Please reply with one number only: how many lines in the entries below contain the string "eauto".

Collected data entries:
^^^^
(** A reply the loop over the keys returns is the stripped content of a
    key's answer. *)
Lemma try_keys_some_inv env prompt keys :
  forall w s w',
    Rag.try_keys env prompt keys w = (Ok (Some s), w') ->
    exists key c,
      In key keys /\ key_answers env key prompt c /\ s = strip c.
Proof.
  induction keys as [|key rest IH]; intros w s w' H; [discriminate H|].
  simpl in H. unfold bind, try_except, Groq.ainvoke, bind, log, call in H.
  assert (Hrest : forall w0,
            Rag.try_keys env prompt rest w0 = (Ok (Some s), w') ->
            exists key0 c,
              In key0 (key :: rest) /\ key_answers env key0 prompt c
              /\ s = strip c).
  { intros w0 H0. destruct (IH _ _ _ H0) as (k0 & c & Hin & Ha & Es).
    exists k0, c. split; [right; exact Hin|]. split; assumption. }
  destruct (groq_ainvoke env key Rag.MODEL_NAME prompt) as [[msg|]|m] eqn:E;
    simpl in H; try exact (Hrest _ H).
  destruct msg as [[c|]]; simpl in H; try exact (Hrest _ H).
  destruct c as [|a c]; simpl in H; [exact (Hrest _ H)|].
  inversion H; subst. exists key, (String a c).
  split; [left; reflexivity|]. split; [|reflexivity].
  split; [exact E | discriminate].
Qed.

(** What [ask] answers: the fixed sentence, or what the answering model
    was asked with a context that is not blank. *)
Lemma ask_ok env req authorization w resp w' :
  Rag.ask env req authorization w = (Ok resp, w') ->
  Rag.answer resp = Rag.NOT_AVAILABLE
  \/ exists context w1,
       is_empty (strip context) = false
       /\ Rag.answer_with_context_groq env (Rag.question req) context
            (Rag.history req) w1
          = (Ok (Rag.answer resp), w').
Proof.
  unfold Rag.ask. intros H.
  destruct (Rag.unauthorized env authorization); [discriminate H|].
  destruct (is_empty (Rag.ask_index_name req)); [discriminate H|].
  destruct (bind_inv _ _ _ _ _ H) as [(v & w1 & _ & H1) | (e0 & _ & Er)];
    [|discriminate Er].
  destruct (bind_inv _ _ _ _ _ H1) as [(ctx & w2 & _ & H2) | (e0 & _ & Er)];
    [|discriminate Er].
  destruct (is_empty (strip ctx)) eqn:Ec.
  - inversion H2; subst. left. reflexivity.
  - right. exists ctx, w2. split; [exact Ec|].
    destruct (bind_inv _ _ _ _ _ H2) as [(a & w3 & Ha & H3) | (e0 & _ & Er)];
      [|discriminate Er].
    inversion H3; subst. exact Ha.
Qed.

(** What comes out of the two [except] clauses around [ask]. *)
Lemma http_or_500_raise {A} detail (body : M A) w e w' :
  http_or_500 detail body w = (Raise e, w') ->
  body w = (Raise e, w') \/ exists m, e = HTTPException 500 (detail m).
Proof.
  unfold http_or_500, try_except. intros H.
  destruct (body w) as [[a|e1] w1]; [discriminate H|].
  destruct e1; inversion H; subst; eauto.
Qed.

Lemma http_or_500_ok {A} detail (body : M A) w a w' :
  http_or_500 detail body w = (Ok a, w') -> body w = (Ok a, w').
Proof.
  unfold http_or_500, try_except. intros H.
  destruct (body w) as [[a1|e1] w1]; [exact H|].
  destruct e1; discriminate H.
Qed.
Lemma series_max_spec (s : list Q) :
  s ≠ [] → ∃ hi, series_max s = Fin hi ∧ is_max_of hi s.
Proof.
  destruct s as [|x s]; [congruence|]. intros _.
  exists (fold_left Qmax s x). split; [reflexivity|].
  split; [apply fold_max_in | apply fold_max_upper].
Qed.

Lemma series_min_spec (s : list Q) :
  s ≠ [] → ∃ lo, series_min s = Fin lo ∧ is_min_of lo s.
Proof.
  destruct s as [|x s]; [congruence|]. intros _.
  exists (fold_left Qmin s x). split; [reflexivity|].
  split; [apply fold_min_in | apply fold_min_lower].
Qed.

(** On rows that end with [r], [.iloc[-1]] of the column is the close of
    [r]. *)
Lemma iloc_last_snoc (rows : list row) (r : row) :
  iloc_last (col_Close (rows ++ [r])) = Ok (Fin (Close r)).
Proof.
  induction rows as [|r0 rows IH]; [reflexivity|].
  change (col_Close ((r0 :: rows) ++ [r]))
    with (Close r0 :: col_Close (rows ++ [r])).
  simpl. rewrite IH.
  destruct (col_Close (rows ++ [r])) eqn:E; [|reflexivity].
  destruct rows; discriminate E.
Qed.

Lemma iloc_last_total (s : list Q) :
  s ≠ [] → ∃ x, iloc_last s = Ok (Fin x) ∧ In x s.
Proof.
  induction s as [|a s IH]; [congruence|]. intros _.
  destruct s as [|b s].
  - exists a. split; [reflexivity | left; reflexivity].
  - destruct IH as (x & Hx & Hin); [discriminate|].
    exists x. split; [exact Hx | right; exact Hin].
Qed.

Lemma nonempty_snoc {A} (l : list A) : l ≠ [] → ∃ l' x, l = l' ++ [x].
Proof.
  intros H. destruct (exists_last H) as (l' & x & ->). eauto.
Qed.

End Reductions.

(** ** The chronological order of the table *)

Section Chronology.

Lemma chronological_snoc_bound (rows : list row) (r : row) :
  chronological (rows ++ [r]) → ∀ r', In r' rows → (Date r' < Date r)%Z.
Proof.
  unfold chronological. induction rows as [|r0 rows IH]; intros Hs r' Hin.
  - destruct Hin.
  - simpl in Hs. apply StronglySorted_inv in Hs as [Hs Hall].
    destruct Hin as [->|Hin]; [|exact (IH Hs r' Hin)].
    rewrite List.Forall_forall in Hall. apply Hall.
    rewrite map_app. apply in_or_app. right. left. reflexivity.
Qed.
(** What the densification branch needs to run to its end: an aligned
    store of at least two primitives, statistics of the same length, the
    size of the last render and a split count that is not negative. *)
Definition ready_to_densify (s : Model F) (n : nat) : Prop :=
  aligned (gauss_params s) n ∧ (2 ≤ n)%nat
  ∧ (∃ gn, xys_grad_norm s = Some gn ∧ length gn = n)
  ∧ (∃ vc, vis_counts s = Some vc ∧ length vc = n)
  ∧ (∃ m2, max_2Dsize s = Some m2 ∧ length m2 = n)
  ∧ is_Some (last_size s)
  ∧ 0 ≤ Config.n_split_samples (config s).

(** Optimizer synchronisation: every group is in the dict and its
    moments, once they exist, have one row per primitive. *)
Definition synced_group {A} (o : option (option (Adam A))) (n : nat) : Prop :=
  ∃ st, o = Some st
        ∧ match st with
          | Some a => length (exp_avg a) = n ∧ length (exp_avg_sq a) = n
          | None => True
          end.

Definition synced (o : Optimizers F) (n : nat) : Prop :=
  synced_group (opt_means o) n ∧ synced_group (opt_scales o) n
  ∧ synced_group (opt_quats o) n ∧ synced_group (opt_features_dc o) n
  ∧ synced_group (opt_features_rest o) n ∧ synced_group (opt_opacities o) n.

(** No opacity is rewritten: every opacity of the later store is the
    opacity of a primitive of the earlier one. *)
Definition opacities_kept : relation (Model F) := λ s s',
  opacities (gauss_params s') ⊆ opacities (gauss_params s).

Definition opacities_kept_in : relation (Trainer F) := λ t t',
  opacities_kept (model t) (model t').

(** The opacity reset is due (lines 446 and 539-542). *)
Definition reset_due (s : Model F) : Prop :=
  let c := config s in
  Config.warmup_length c < step s
  ∧ step s < Config.stop_split_at c
  ∧ Config.reset_alpha_every c * Config.refine_every c ≠ 0
  ∧ step s `mod` (Config.reset_alpha_every c * Config.refine_every c)
    = Config.refine_every c.
Lemma translate2MIL_slots_children (c : PFcnode_t) :
  keeps_slots (translate2MIL E) c
  /\ (forall k s a0 a1 a2 a3, c = Cnode k s a0 a1 a2 a3 -> keeps_slots (translate2MIL E) a0).
Proof.
  induction c as [| kind sem c0 [IH0 IH00] c1 [IH1 _] c2 [IH2 _] c3 [IH3 _]].
  - split; [| discriminate].
    intros f l cnt live Hlive. apply triple_quiet. cbn [translate2MIL]. quiet_all.
  - split; [| intros k s a0 a1 a2 a3 Heq; inversion Heq; subst; exact IH0].
    intros f l cnt live Hlive.
    destruct kind; cbn [translate2MIL];
      try (apply triple_quiet; solve [quiet_all]).
    + (* c_lit_str *) apply triple_quiet. unfold str_of. quiet_all.
    + (* c_lit_int *) apply triple_quiet. unfold num_of. quiet_all.
    + (* c_lit_dec *) apply triple_quiet. unfold dec_of. quiet_all.
    + (* c_lit_dbl *) apply triple_quiet. unfold dbl_of. quiet_all.
    + (* c_seq *)
      do 2 skip_quiet.
      split_if; [apply triple_quiet; quiet_all |].
      split_if; [apply IH1; exact Hlive |].
      split_if; [apply IH0; exact Hlive |].
      eapply triple_bind; [apply IH0; exact Hlive | intros ?].
      eapply triple_bind;
        [apply triple_saveResult; apply Forall_le_lt_succ; exact Hlive | intros ?].
      eapply triple_bind; [apply IH1; apply Forall_le_push; exact Hlive | intros ?].
      skip_quiet.
      apply triple_deleteResult.
    + (* c_let *)
      eapply triple_bind; [apply IH1; exact Hlive | intros ?].
      do 2 skip_quiet.
      apply IH2. exact Hlive.
    + (* c_for *)
      eapply triple_bind; [apply IH2; exact Hlive | intros ?].
      cbv zeta.
      do 3 skip_quiet.
      eapply triple_bind; [apply triple_quiet; unfold num_of; quiet_all | intros ?].
      repeat skip_quiet.
      eapply triple_bind; [apply IH3; exact Hlive | intros ?].
      repeat skip_quiet.
      apply triple_quiet. quiet_all.
    + (* c_apply *)
      eapply triple_bind; [apply triple_quiet; unfold fun_of; quiet_all | intros ?].
      apply translateFunction_slots; [exact IH00 | exact Hlive].
    + (* c_seqcast *)
      eapply triple_bind; [apply triple_quiet; unfold type_of; quiet_all | intros ?].
      skip_quiet.
      apply IH1. exact Hlive.
    + (* c_ifthenelse *)
      eapply triple_bind; [apply IH0; exact Hlive | intros ?].
      cbv zeta.
      eapply triple_bind;
        [apply triple_saveResult; apply Forall_le_lt_succ; exact Hlive | intros ?].
      do 3 skip_quiet.
      eapply triple_bind with (l1 := cnt + 1 :: live); [| intros ?].
      { pose proof (Forall_le_push _ _ Hlive) as Hpush.
        split_if.
        - apply translateIfThen_slots; [exact IH1 | exact Hpush].
        - skip_quiet.
          split_if.
          + apply translateIfThen_slots; [exact IH2 | exact Hpush].
          + eapply triple_bind;
              [apply translateIfThen_slots; [exact IH1 | exact Hpush] | intros ?].
            eapply triple_bind;
              [apply triple_saveResult; apply Forall_le_lt_succ; exact Hpush | intros ?].
            eapply triple_bind;
              [apply translateIfThen_slots;
               [exact IH2 | apply Forall_le_push; exact Hpush] | intros ?].
            skip_quiet.
            apply triple_deleteResult. }
      skip_quiet.
      apply triple_deleteResult.
    + (* c_locsteps *)
      eapply triple_bind; [apply IH1; exact Hlive | intros ?].
      apply triple_quiet. quiet_all.
    + (* c_elem *)
      eapply triple_bind; [apply IH0; exact Hlive | intros ?].
      do 2 skip_quiet.
      eapply triple_bind;
        [apply triple_saveResult; apply Forall_le_lt_succ; exact Hlive | intros ?].
      eapply triple_bind; [apply IH1; apply Forall_le_push; exact Hlive | intros ?].
      skip_quiet.
      apply triple_deleteResult.
    + (* c_attr *)
      eapply triple_bind; [apply IH0; exact Hlive | intros ?].
      do 2 skip_quiet.
      eapply triple_bind;
        [apply triple_saveResult; apply Forall_le_lt_succ; exact Hlive | intros ?].
      eapply triple_bind; [apply IH1; apply Forall_le_push; exact Hlive | intros ?].
      skip_quiet.
      apply triple_deleteResult.
    + (* c_text *)
      eapply triple_bind; [apply IH0; exact Hlive | intros ?].
      apply triple_quiet. quiet_all.
    + (* c_tag *)
      apply triple_quiet. unfold qname_of, nonnull. quiet_all.
Qed.

(** C9: saved-result slots obey stack discipline. From any world whose
    trace of [saveResult] and [deleteResult] calls is valid with live slots
    [live], all at most [counter], the translation of any tree keeps the
    trace valid (every slot is saved above all live ones, every delete frees
    the most recently saved live slot), also when the run is cut short; and
    when the translation returns, the live slots are again [live]. The
    counter itself is an argument passed by value. *)
Theorem saved_slots_stack_discipline
    (f : FILE) (act_level counter : Z) (c : PFcnode_t) (w : world)
    (r : result unit) (w' : world) (live : list Z) :
  live_slots w = Some live ->
  Forall (fun x => x <= counter) live ->
  translate2MIL E f act_level counter c w = (r, w') ->
  (exists live', live_slots w' = Some live')
  /\ (r = Ok tt -> live_slots w' = Some live).
Proof.
  intros Hl Hall H.
  destruct (translate2MIL_slots_children c) as [Hc _].
  destruct (Hc f act_level counter live Hall w r w' Hl H) as [Hex Hok].
  split; [exact Hex | intros Hr; exact (Hok tt Hr)].
Qed.

End SlotFacts.

(** The sequence [(true, true)] saves slot 1 and frees it again. *)
Lemma saved_slots_witness :
  slots (snd (translate2MIL sample_externals (stream 0) 0 0 seq_true_true world0))
    = [Save 1; Delete 1]
  /\ ((exists live',
         live_slots (snd (translate2MIL sample_externals (stream 0) 0 0 seq_true_true world0))
         = Some live')
      /\ (fst (translate2MIL sample_externals (stream 0) 0 0 seq_true_true world0) = Ok tt ->
          live_slots (snd (translate2MIL sample_externals (stream 0) 0 0 seq_true_true world0))
          = Some [])).
Proof.
  split; [vm_compute; reflexivity |].
  apply (saved_slots_stack_discipline sample_externals (stream 0) 0 0 seq_true_true world0
           (fst (translate2MIL sample_externals (stream 0) 0 0 seq_true_true world0))
           (snd (translate2MIL sample_externals (stream 0) 0 0 seq_true_true world0)) []).
  - reflexivity.
  - constructor.
  - apply surjective_pairing.
Defined.

(** ** The scope annotator *)

Lemma var_leaf_scope_order (inside : list Z) (c : PFcnode_t) :
  var_leaf c = true -> scope_order inside c = true.
Proof.
  destruct c as [| k s c0 c1 c2 c3]; [reflexivity |].
  cbn [var_leaf].
  destruct k; try discriminate;
    destruct c0; try discriminate; destruct c1; try discriminate;
    destruct c2; try discriminate; destruct c3; try discriminate;
    reflexivity.
Qed.

Lemma Forall_le_trans (a b : Z) (l : list Z) :
  a <= b -> Forall (fun x => x <= a) l -> Forall (fun x => x <= b) l.
Proof. intros Hab. apply Forall_impl. intros x Hx. lia. Qed.

Lemma forallb_lt_of_le (a fid : Z) (l : list Z) :
  a < fid -> Forall (fun x => x <= a) l -> forallb (fun x => x <? fid) l = true.
Proof.
  intros Hlt Hall. apply forallb_forall. intros x Hx. apply Z.ltb_lt.
  rewrite Forall_forall in Hall. specialize (Hall x Hx). lia.
Qed.

Ltac minv :=
  repeat match goal with
         | H : bind _ _ _ = (Ok _, _) |- _ =>
           apply bind_ok_inv in H; destruct H as (? & ? & ? & H)
         | H : ret _ _ = (Ok _, _) |- _ => inversion H; subst; clear H
         | H : get _ _ = (Ok _, _) |- _ => inversion H; subst; clear H
         | H : modify _ _ = (Ok _, _) |- _ => inversion H; subst; clear H
         | H : fault _ = (Ok _, _) |- _ => discriminate H
         | H : PFoops _ _ _ = (Ok _, _) |- _ => discriminate H
         end.

Section AnnotatorFacts.

Variable E : externals.
Variable f : FILE.

Lemma update_expansion_loop_frame (var : PFvar_t) (l : list Z) (w w' : world) (r : result unit) :
  update_expansion_loop E f var l w = (r, w') ->
  way w' = way w /\ counter w' = counter w /\ vars w' = vars w.
Proof.
  revert w. induction l as [| fid l IH]; intros w H; cbn [update_expansion_loop] in H.
  - inversion H. auto.
  - destruct (fid >? base var).
    + unfold bind in H. cbn in H. apply IH in H. cbn in H. exact H.
    + inversion H. auto.
Qed.

Lemma annotated_opt (c : PFcnode_t) (w : world) (c' : PFcnode_t) (w' : world) :
  annotated E f c ->
  wf_core c = true ->
  match c with
  | NULL => ret NULL
  | Cnode _ _ _ _ _ _ => append_lev E f c
  end w = (Ok c', w') ->
  way w' = way w
  /\ counter w FID <= counter w' FID
  /\ forall inside,
       Forall (fun a => a <= counter w FID) inside -> scope_order inside c' = true.
Proof.
  intros IH Hwf H. destruct c as [| k s c0 c1 c2 c3].
  - inversion H; subst. split; [reflexivity | split; [lia | reflexivity]].
  - exact (IH _ _ _ Hwf H).
Qed.

Lemma var_of_inv (c : PFcnode_t) (w w' : world) (p : var_ptr) :
  var_of c w = (Ok p, w') -> w' = w.
Proof.
  unfold var_of. destruct c as [| k s c0 c1 c2 c3]; [discriminate |].
  destruct s; try discriminate. intros H. inversion H. reflexivity.
Qed.

Lemma kind_of_inv (c : PFcnode_t) (w w' : world) (k : PFctype_t) :
  kind_of c w = (Ok k, w') -> w' = w.
Proof.
  unfold kind_of. destruct c; [discriminate |]. intros H. inversion H. reflexivity.
Qed.
(** Cancelling a parked request answers it with ECANCELED and forgets
    it, without calling the scheme; cancelling any other request does
    nothing. *)
Theorem cancel_parked w h r i :
  rb_reachable w h -> kind r = RK_Cancellation i ->
  process_request r w =
    match states (rb w) !! i with
    | Some _ =>
        (Ok tt, {| rb := set_responses (responses_to_write (rb w) ++ [Response_err ECANCELED i])
                           (set_states (delete i (states (rb w))) (rb w));
                   served := served w |})
    | None => (Ok tt, w)
    end.
Proof.
  intros [Hok _]%rb_reachable_ledger Hk. unfold process_request. rewrite Hk, gets_bind.
  destruct (states (rb w) !! i) as [[ctx op] |] eqn:Ei; [| done].
  destruct (Hok _ _ _ Ei) as [<- _]. done.
Qed.
End ledger.
(* ===== verification/Ramfs.v ===== *)
(** * ramfs: the RAM filesystem scheme

    Models [ramfs/src/filesystem.rs] and [ramfs/src/scheme.rs].  The inode
    table [Filesystem.files] is a [gmap]; a directory's entries are an
    [IndexMap] (insertion order matters to [getdents] and [fpath]).  Every
    method of [impl SchemeSync for Scheme] that looks at the state is one
    definition, named as in the source.  The clock, the allocator and the
    [fstatvfs] call on [/scheme/memory] are parameters. *)

From stdpp Require Import base gmap strings list fin_maps.
From Stdlib Require Import ZArith Lia.
From Stdlib Require Import Strings.Byte.
From S2P Require Import Prelude Syscall.

Local Open Scope Z_scope.

(** What the scheme asks of its host: whether a [Vec::try_reserve] succeeds
    (length, additional), and [fstatvfs] of the memory scheme. *)
Class RamfsHost := {
  try_reserve : Z -> Z -> bool;
  host_fstatvfs : outcome (Z * Z * Z * Z)
}.

Section ramfs.
Context {TG : Target} {SC : Syscall} {IM : IndexMap} {RH : RamfsHost}.

(** ** Data *)

Inductive FileData :=
| FD_File (data : list u8)
| FD_Directory (entries : imap Z).

Record File := {
  mode : Z; uid : Z; gid : Z; nlink : Z; parent : Z;
  open_handles : Z;
  atime : TimeSpec; ctime : TimeSpec; mtime : TimeSpec;
  data : FileData
}.

Definition set_mode (m : Z) (f : File) : File :=
  {| mode := m; uid := uid f; gid := gid f; nlink := nlink f; parent := parent f;
     open_handles := open_handles f; atime := atime f; ctime := ctime f;
     mtime := mtime f; data := data f |}.
Definition set_owner (u g : Z) (f : File) : File :=
  {| mode := mode f; uid := u; gid := g; nlink := nlink f; parent := parent f;
     open_handles := open_handles f; atime := atime f; ctime := ctime f;
     mtime := mtime f; data := data f |}.
Definition set_nlink (n : Z) (f : File) : File :=
  {| mode := mode f; uid := uid f; gid := gid f; nlink := n; parent := parent f;
     open_handles := open_handles f; atime := atime f; ctime := ctime f;
     mtime := mtime f; data := data f |}.
Definition set_open_handles (n : Z) (f : File) : File :=
  {| mode := mode f; uid := uid f; gid := gid f; nlink := nlink f; parent := parent f;
     open_handles := n; atime := atime f; ctime := ctime f;
     mtime := mtime f; data := data f |}.
Definition set_times (a m : TimeSpec) (f : File) : File :=
  {| mode := mode f; uid := uid f; gid := gid f; nlink := nlink f; parent := parent f;
     open_handles := open_handles f; atime := a; ctime := ctime f;
     mtime := m; data := data f |}.
Definition set_data (d : FileData) (f : File) : File :=
  {| mode := mode f; uid := uid f; gid := gid f; nlink := nlink f; parent := parent f;
     open_handles := open_handles f; atime := atime f; ctime := ctime f;
     mtime := mtime f; data := d |}.

Definition size (d : FileData) : Z :=
  match d with FD_File bytes => zlen bytes | FD_Directory _ => 0 end.

Record Filesystem := { files : gmap Z File; last_inode_number : Z }.

Definition DEFAULT_BLOCK_SIZE : Z := 4096.
Definition ROOT_INODE : Z := 1.

Definition create_root_inode (now : TimeSpec) : File :=
  {| atime := now; ctime := now; mtime := now;
     mode := Z.lor MODE_DIR 0x1ED; nlink := 1; open_handles := 0;
     uid := 0; gid := 0; data := FD_Directory im_new; parent := ROOT_INODE |}.

Definition Filesystem_new (now : TimeSpec) : Filesystem :=
  {| files := {[ROOT_INODE := create_root_inode now]}; last_inode_number := ROOT_INODE |}.

Definition get_block_size : outcome Z :=
  '(_, _, _, f_bsize) ← host_fstatvfs; Ok (f_bsize mod 2 ^ 32).

Definition block_size : Z :=
  match get_block_size with Ok b => b | _ => DEFAULT_BLOCK_SIZE end.

Record Scheme := { scheme_name : string; filesystem : Filesystem }.

Definition Scheme_new (name : string) (now : TimeSpec) : Scheme :=
  {| scheme_name := name; filesystem := Filesystem_new now |}.

Definition set_files (fs : gmap Z File) (s : Scheme) : Scheme :=
  {| scheme_name := scheme_name s;
     filesystem := {| files := fs; last_inode_number := last_inode_number (filesystem s) |} |}.

(** [self.filesystem.files.get_mut(&i).ok_or(Error::new(e))?] *)
Definition file_at (e : errno) (i : Z) : M Scheme File :=
  f ← gets (fun s => files (filesystem s) !! i); ok_or e f.

(** Storing through the [&mut File] obtained for inode [i]. *)
Definition put_file (i : Z) (f : File) : M Scheme unit :=
  modify (fun s => set_files (<[i := f]> (files (filesystem s))) s).

Definition drop_file (i : Z) : M Scheme unit :=
  modify (fun s => set_files (delete i (files (filesystem s))) s).

Definition next_inode_number : M Scheme Z :=
  last ← gets (fun s => last_inode_number (filesystem s));
  next ← ok_or ENFILE (usize_checked_add last 1);
  modify (fun s => {| scheme_name := scheme_name s;
                      filesystem := {| files := files (filesystem s);
                                       last_inode_number := next |} |});;
  mret next.

(** ** Permissions *)

Definition current_perm (file : File) (u g : Z) : Z :=
  let perm := Z.land (mode file) MODE_PERM in
  if u =? 0 then 7
  else if u =? uid file then Z.shiftr (Z.land perm 0x1C0) 6
  else if g =? gid file then Z.shiftr (Z.land perm 0x38) 3
  else Z.land perm 7.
^^^^
• [Response to the exercise] 2